(Aim of the exercise): Transcribe, verbatim, every line from the start of the entries through the line that contains "hp_key : k = frame_key fr;"; include both boundary lines and omit all others.

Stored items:
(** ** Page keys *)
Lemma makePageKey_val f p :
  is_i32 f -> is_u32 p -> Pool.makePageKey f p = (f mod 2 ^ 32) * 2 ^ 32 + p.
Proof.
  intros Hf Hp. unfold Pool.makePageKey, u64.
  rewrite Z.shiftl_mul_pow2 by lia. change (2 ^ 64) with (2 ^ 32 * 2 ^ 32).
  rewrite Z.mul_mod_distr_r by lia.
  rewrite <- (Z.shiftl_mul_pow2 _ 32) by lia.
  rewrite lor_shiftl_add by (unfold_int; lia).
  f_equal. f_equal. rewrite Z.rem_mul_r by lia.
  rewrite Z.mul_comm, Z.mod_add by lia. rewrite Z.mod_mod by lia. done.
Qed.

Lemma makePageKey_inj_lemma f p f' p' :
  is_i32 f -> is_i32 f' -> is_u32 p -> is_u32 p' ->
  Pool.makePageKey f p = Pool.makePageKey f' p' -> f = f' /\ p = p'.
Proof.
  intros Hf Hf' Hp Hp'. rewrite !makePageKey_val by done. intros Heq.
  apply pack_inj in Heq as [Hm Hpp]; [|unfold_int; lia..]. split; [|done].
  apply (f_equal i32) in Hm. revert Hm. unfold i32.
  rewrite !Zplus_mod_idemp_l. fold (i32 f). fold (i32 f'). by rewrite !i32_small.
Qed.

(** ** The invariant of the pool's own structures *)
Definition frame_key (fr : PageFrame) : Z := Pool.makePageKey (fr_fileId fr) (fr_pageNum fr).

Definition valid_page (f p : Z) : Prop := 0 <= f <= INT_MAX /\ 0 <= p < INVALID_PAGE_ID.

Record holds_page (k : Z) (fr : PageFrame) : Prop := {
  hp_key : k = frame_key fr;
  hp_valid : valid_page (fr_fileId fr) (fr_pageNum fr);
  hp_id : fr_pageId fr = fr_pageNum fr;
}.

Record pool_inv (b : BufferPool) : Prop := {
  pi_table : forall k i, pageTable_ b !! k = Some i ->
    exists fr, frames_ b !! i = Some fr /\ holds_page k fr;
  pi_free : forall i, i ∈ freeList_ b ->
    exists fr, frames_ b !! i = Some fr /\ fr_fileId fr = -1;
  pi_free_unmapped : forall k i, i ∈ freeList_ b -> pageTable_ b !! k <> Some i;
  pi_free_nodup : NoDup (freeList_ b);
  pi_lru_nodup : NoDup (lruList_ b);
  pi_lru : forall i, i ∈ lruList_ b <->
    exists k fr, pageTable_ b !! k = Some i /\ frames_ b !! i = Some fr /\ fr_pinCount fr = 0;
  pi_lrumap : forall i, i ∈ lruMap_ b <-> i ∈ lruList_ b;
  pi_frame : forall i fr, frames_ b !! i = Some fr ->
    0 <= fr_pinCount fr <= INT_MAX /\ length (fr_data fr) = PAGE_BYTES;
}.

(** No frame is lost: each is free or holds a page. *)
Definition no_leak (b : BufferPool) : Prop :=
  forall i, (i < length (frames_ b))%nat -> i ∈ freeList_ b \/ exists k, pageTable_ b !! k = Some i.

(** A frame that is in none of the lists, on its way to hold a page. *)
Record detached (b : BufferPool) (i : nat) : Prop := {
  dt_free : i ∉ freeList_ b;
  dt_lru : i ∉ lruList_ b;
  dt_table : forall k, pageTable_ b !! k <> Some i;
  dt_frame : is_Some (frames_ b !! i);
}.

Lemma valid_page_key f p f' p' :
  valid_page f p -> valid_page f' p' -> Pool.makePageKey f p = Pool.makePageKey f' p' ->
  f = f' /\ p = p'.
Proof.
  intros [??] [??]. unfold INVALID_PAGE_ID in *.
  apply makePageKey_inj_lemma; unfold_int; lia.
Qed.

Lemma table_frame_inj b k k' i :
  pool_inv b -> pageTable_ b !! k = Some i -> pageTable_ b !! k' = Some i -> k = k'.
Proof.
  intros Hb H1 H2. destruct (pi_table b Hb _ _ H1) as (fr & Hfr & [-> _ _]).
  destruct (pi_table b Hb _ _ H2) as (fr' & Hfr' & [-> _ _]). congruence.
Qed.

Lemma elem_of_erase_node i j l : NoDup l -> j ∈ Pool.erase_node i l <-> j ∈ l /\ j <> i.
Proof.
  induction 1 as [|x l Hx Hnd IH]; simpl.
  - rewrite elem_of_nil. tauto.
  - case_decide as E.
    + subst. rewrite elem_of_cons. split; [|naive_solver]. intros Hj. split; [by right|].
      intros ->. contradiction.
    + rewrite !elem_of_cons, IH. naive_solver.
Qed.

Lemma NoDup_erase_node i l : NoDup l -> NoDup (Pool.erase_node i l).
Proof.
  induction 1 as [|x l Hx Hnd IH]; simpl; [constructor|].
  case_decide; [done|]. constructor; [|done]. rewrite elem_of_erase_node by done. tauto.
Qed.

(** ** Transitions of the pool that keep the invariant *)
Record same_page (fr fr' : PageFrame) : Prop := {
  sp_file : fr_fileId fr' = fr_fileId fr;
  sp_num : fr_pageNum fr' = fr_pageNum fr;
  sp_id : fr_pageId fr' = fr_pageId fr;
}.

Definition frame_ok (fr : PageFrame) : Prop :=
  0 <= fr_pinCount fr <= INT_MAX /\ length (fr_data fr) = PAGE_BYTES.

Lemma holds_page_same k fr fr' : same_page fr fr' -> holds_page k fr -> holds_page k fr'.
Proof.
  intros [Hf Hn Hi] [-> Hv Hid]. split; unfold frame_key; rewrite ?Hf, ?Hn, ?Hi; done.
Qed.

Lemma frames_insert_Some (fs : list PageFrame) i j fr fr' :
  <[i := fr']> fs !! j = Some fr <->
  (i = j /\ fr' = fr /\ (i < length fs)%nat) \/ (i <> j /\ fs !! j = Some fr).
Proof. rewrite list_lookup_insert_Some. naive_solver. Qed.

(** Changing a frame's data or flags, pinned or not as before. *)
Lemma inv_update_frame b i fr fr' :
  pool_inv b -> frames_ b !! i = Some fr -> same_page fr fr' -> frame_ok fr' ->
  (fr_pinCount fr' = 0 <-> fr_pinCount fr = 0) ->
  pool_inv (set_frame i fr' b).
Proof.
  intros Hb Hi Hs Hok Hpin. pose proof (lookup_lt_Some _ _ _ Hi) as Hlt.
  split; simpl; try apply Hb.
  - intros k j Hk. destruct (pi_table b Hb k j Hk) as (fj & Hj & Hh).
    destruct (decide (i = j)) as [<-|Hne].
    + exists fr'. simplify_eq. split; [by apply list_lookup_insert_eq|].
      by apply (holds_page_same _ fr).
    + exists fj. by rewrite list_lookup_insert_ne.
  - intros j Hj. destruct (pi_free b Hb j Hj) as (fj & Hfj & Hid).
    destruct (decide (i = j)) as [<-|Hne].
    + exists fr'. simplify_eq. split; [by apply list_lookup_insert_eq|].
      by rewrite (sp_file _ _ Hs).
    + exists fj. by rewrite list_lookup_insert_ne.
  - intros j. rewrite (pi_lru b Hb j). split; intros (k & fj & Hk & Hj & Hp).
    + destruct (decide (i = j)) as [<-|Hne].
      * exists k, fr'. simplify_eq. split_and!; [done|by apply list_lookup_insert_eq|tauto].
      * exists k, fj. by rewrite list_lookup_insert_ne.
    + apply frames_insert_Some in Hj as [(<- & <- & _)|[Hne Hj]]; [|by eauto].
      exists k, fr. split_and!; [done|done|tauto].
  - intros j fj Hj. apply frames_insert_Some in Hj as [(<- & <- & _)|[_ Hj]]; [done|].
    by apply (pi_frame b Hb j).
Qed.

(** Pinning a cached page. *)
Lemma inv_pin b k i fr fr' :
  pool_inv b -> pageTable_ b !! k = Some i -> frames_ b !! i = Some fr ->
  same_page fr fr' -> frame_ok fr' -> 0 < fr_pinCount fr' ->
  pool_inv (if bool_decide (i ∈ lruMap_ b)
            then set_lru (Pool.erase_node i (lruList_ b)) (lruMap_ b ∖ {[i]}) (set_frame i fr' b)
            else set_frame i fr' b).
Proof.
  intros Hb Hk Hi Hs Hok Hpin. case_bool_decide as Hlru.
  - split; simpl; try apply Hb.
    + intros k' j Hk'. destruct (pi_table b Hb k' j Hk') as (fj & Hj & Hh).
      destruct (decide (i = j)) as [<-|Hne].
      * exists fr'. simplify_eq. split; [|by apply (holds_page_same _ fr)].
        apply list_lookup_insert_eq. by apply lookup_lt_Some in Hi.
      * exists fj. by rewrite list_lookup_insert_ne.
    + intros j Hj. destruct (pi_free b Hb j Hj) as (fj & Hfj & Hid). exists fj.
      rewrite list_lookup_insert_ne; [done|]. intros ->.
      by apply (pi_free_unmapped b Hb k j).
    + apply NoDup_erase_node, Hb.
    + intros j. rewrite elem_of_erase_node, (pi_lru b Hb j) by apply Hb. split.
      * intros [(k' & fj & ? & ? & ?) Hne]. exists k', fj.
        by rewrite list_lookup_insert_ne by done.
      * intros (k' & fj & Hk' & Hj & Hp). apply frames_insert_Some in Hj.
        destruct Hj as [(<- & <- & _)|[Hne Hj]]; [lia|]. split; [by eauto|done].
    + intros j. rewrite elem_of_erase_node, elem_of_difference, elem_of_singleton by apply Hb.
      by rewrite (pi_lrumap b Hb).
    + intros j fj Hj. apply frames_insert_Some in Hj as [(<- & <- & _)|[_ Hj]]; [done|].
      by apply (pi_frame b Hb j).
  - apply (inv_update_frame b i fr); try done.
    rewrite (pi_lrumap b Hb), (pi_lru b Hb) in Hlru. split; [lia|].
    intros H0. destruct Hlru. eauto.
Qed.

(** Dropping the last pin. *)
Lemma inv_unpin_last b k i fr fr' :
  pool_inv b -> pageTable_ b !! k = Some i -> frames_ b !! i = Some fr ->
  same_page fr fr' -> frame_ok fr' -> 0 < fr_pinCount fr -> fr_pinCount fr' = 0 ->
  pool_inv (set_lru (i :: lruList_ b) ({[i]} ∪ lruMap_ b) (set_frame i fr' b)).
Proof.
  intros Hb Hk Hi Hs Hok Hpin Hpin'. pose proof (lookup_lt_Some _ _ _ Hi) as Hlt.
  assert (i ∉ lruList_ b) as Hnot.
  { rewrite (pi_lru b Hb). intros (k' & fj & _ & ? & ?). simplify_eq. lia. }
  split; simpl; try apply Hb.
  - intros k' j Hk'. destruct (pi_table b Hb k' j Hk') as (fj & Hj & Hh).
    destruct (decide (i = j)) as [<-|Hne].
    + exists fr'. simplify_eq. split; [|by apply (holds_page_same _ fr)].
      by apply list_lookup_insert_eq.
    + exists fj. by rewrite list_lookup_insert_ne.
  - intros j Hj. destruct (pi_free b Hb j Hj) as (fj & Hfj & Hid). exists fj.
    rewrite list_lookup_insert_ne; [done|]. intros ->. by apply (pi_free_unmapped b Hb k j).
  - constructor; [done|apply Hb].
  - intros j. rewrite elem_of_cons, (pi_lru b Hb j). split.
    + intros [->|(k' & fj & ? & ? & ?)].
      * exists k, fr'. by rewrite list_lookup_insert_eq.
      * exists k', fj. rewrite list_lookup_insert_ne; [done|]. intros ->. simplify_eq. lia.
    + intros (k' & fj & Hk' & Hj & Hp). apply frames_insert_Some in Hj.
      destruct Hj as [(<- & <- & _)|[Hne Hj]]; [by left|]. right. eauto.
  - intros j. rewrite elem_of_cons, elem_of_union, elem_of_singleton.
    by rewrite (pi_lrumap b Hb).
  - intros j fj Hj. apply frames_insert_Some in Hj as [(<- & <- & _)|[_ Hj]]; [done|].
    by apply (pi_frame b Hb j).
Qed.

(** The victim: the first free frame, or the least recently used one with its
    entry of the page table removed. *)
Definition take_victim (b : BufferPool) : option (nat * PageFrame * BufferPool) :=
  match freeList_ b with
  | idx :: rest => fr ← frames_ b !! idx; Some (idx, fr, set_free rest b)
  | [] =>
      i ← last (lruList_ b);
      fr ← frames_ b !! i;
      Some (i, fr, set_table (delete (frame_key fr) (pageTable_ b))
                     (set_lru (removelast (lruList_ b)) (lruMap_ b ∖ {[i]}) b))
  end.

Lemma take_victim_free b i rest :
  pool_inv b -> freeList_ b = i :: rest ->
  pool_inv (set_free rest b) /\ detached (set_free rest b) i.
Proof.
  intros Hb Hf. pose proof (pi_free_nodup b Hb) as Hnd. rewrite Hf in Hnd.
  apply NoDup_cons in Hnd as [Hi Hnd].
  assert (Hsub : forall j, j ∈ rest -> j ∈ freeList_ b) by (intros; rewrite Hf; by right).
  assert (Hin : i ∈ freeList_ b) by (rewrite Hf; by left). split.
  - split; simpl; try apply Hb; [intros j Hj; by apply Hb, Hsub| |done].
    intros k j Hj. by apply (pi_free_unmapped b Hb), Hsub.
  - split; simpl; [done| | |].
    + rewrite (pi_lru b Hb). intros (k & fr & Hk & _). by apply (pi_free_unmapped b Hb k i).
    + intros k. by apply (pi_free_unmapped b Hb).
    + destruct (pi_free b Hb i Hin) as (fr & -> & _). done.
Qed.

(Answer to this task):
(** ** Page keys *)
Lemma makePageKey_val f p :
  is_i32 f -> is_u32 p -> Pool.makePageKey f p = (f mod 2 ^ 32) * 2 ^ 32 + p.
Proof.
  intros Hf Hp. unfold Pool.makePageKey, u64.
  rewrite Z.shiftl_mul_pow2 by lia. change (2 ^ 64) with (2 ^ 32 * 2 ^ 32).
  rewrite Z.mul_mod_distr_r by lia.
  rewrite <- (Z.shiftl_mul_pow2 _ 32) by lia.
  rewrite lor_shiftl_add by (unfold_int; lia).
  f_equal. f_equal. rewrite Z.rem_mul_r by lia.
  rewrite Z.mul_comm, Z.mod_add by lia. rewrite Z.mod_mod by lia. done.
Qed.

Lemma makePageKey_inj_lemma f p f' p' :
  is_i32 f -> is_i32 f' -> is_u32 p -> is_u32 p' ->
  Pool.makePageKey f p = Pool.makePageKey f' p' -> f = f' /\ p = p'.
Proof.
  intros Hf Hf' Hp Hp'. rewrite !makePageKey_val by done. intros Heq.
  apply pack_inj in Heq as [Hm Hpp]; [|unfold_int; lia..]. split; [|done].
  apply (f_equal i32) in Hm. revert Hm. unfold i32.
  rewrite !Zplus_mod_idemp_l. fold (i32 f). fold (i32 f'). by rewrite !i32_small.
Qed.

(** ** The invariant of the pool's own structures *)
Definition frame_key (fr : PageFrame) : Z := Pool.makePageKey (fr_fileId fr) (fr_pageNum fr).

Definition valid_page (f p : Z) : Prop := 0 <= f <= INT_MAX /\ 0 <= p < INVALID_PAGE_ID.

Record holds_page (k : Z) (fr : PageFrame) : Prop := {
  hp_key : k = frame_key fr;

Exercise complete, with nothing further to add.